The relationship between specific growth rate (μ) and biomass-specific productivity (qp) is a key parameter in the design of aerobic fed-batch processes for microbial product formation. We observed a strong positive correlation between qp and μ in aerobic, glucose-limited cultures of an engineered, resveratrol-producing strain of S. cerevisiae. Well documented qp-µ relationships for engineered yeast strains are scarce. Similar positive correlations between qp and μ relations as identified in this study were found for heterologous production of proteins by engineered yeasts [15, 35] and for production of ethylene by an S. cerevisiae strain expressing a heterologous ethylene-forming enzyme [15]. Measurements at two dilution rates in aerobic, glucose-limited chemostat cultures of an S. cerevisiae strain engineered for production of α-santalene, a product derived from the isoprenoid pathway, also indicated a positive correlation of these parameters [36]. These processes share an ATP requirement for product formation, as well as the use of precursors that also play a key role in biomass synthesis (in the case of resveratrol production, phenylalanine and malonyl-CoA). The same mechanisms that tune down anabolic routes as the growth rate decreases most probably also tune down product formation. In glucose-limited cultures of S. cerevisiae, the strong correlation of specific growth rate with the intracellular concentrations of key metabolic intermediates [37], provides a plausible explanation for the observed positive correlation of qp and μ. In view of the central role of many of the involved precursors in central metabolism, breaking this correlation represents a major challenge for metabolic engineers and synthetic biologists [28]. Conversely to qp, the fraction of substrate invested in product formation is rather insensitive to growth rate. It is remarkable that, while yeast cells have to carefully allocate their limited carbon and energy resources between biomass formation and maintenance, the fraction of resources channelled towards product formation remains unchanged over the tested growth rate range.

High maintenance-energy requirements are caused by process conditions rather than by resveratrol production

Large-scale aerobic fed-batch processes invariably involve a decreasing specific growth rate. Maintenance-energy requirements (ms, mmol glucose (g biomass)−1 h−1) can therefore have a strong impact on the performance of microbial strains in such processes. This was also observed in chemostat cultures of the resveratrol-producing strain. At a dilution rate of 0.025 h−1 which, with a culture viability of 76 %, corresponded to a specific growth rate of ca. 0.03 h−1, 27 % of the glucose fed to the cultures was respired to meet cellular maintenance energy requirement, rather than channelled towards growth or resveratrol production (Fig. 2h). Reducing this loss of substrate carbon, for example by choice of a microbial host with a lower maintenance-energy requirements, can have a significant impact on product yields in industrial fed-batch processes.

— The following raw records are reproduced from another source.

(** ** Every recorded path is a match *)

Lemma dfs_sound term :
  forall obj,
    wf obj = true ->
    forall path q,
      In q (dfs_match_paths obj term path) ->
      exists p node,
        q = path ++ p
        /\ lookup obj p = Some node
        /\ (forallb assignable p = true ->
            lookup (filtered_of term obj) p = Some node)
        /\ ((exists s, node = VStr s /\ includes (toLowerCase s) term = true)
            \/ (exists p' k, p = p' ++ [k] /\ keyMatches term k = true)).
Proof.
  induction obj as [obj IH] using value_entries_ind. intros W path q Hq.
  destruct (is_container obj) eqn:C.
  - rewrite (dfs_match_paths_container _ _ _ C) in Hq.
    apply in_flat_map in Hq. destruct Hq as [[k v] [Hin Hq]].
    pose proof (In_child _ _ _ W Hin) as Cv.
    unfold entry_paths in Hq; simpl in Hq. apply in_app_or in Hq.
    destruct Hq as [Hq|Hq].
    + destruct (IH k v Hin (wf_child _ _ _ W Hin) _ _ Hq)
        as [p [node [Eq [Lv [Lf M]]]]].
      assert (K : exists x, keep term k v = Some x
                            /\ (forallb assignable p = true ->
                                lookup x p = Some node)).
      { unfold keep. destruct (keyMatches term k); [exists v; auto|].
        destruct (notNull (filtered_of term v)) eqn:N; [eauto|].
        apply (filtered_null_iff term v (path ++ [k])) in N.
        rewrite N in Hq. destruct Hq. }
      destruct K as [x [K Lx]].
      destruct (child_filtered term obj k v x W Cv K) as [Cx _].
      exists (k :: p), node. split; [|split; [|split]].
      * rewrite Eq, <- app_assoc. reflexivity.
      * simpl. rewrite Cv. exact Lv.
      * simpl. intros A. apply andb_prop in A. destruct A as [Ak Ap].
        rewrite (Cx Ak). apply (Lx Ap).
      * destruct M as [M|[p' [k' [Ep Hk]]]]; [left; exact M|right].
        exists (k :: p'), k'. rewrite Ep. auto.
    + unfold key_hit in Hq. destruct (keyMatches term k) eqn:Hk; [|destruct Hq].
      destruct Hq as [Eq|[]].
      assert (K : keep term k v = Some v)
        by (unfold keep; rewrite Hk; reflexivity).
      destruct (child_filtered term obj k v v W Cv K) as [Cx _].
      exists [k], v. split; [auto|]. split; [|split].
      * simpl. rewrite Cv. reflexivity.
      * simpl. intros A. apply andb_prop in A. destruct A as [Ak _].
        rewrite (Cx Ak). reflexivity.
      * right. exists [], k. auto.
  - destruct obj as [| | | |s| |]; try discriminate; try (destruct Hq).
    simpl in Hq. destruct (includes (toLowerCase s) term) eqn:I; [|destruct Hq].
    destruct Hq as [Eq|[]]. exists [], (VStr s). rewrite app_nil_r.
    rewrite filtered_of_str, I. repeat split; auto. left. eauto.
Qed.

When analysed under the conditions employed in this study, ms values for a resveratrol-producing strain and a congenic reference strain were not significantly different. Moreover, control experiments confirmed that products originating from the phenylpropanoid pathway that were excreted by the resveratrol-producing strain did not affect biomass yields of the reference strain at pH 6.5 (Table 3). Although formation of by-products should ultimately be prevented by further engineering, our data indicate that S. cerevisiae is remarkably tolerant towards these by-products. Coumaric acid, cinnamic acid and phloretic acid have previously been reported to suppress bacterial growth (e.g. Lactobacillus plantarum at pH 6.5, [27]). Tolerance of S. cerevisiae is, however, likely to be strongly pH dependent. At a pH of 4.0, growth of a wine strain of S. cerevisiae was strongly inhibited by 35 mg l−1 cinnamic acid [38], suggesting that cinnamic acid induces toxicity by diffusion of the undissociated form across the yeast membrane, as has been described for benzoic acid and other weak acids [39].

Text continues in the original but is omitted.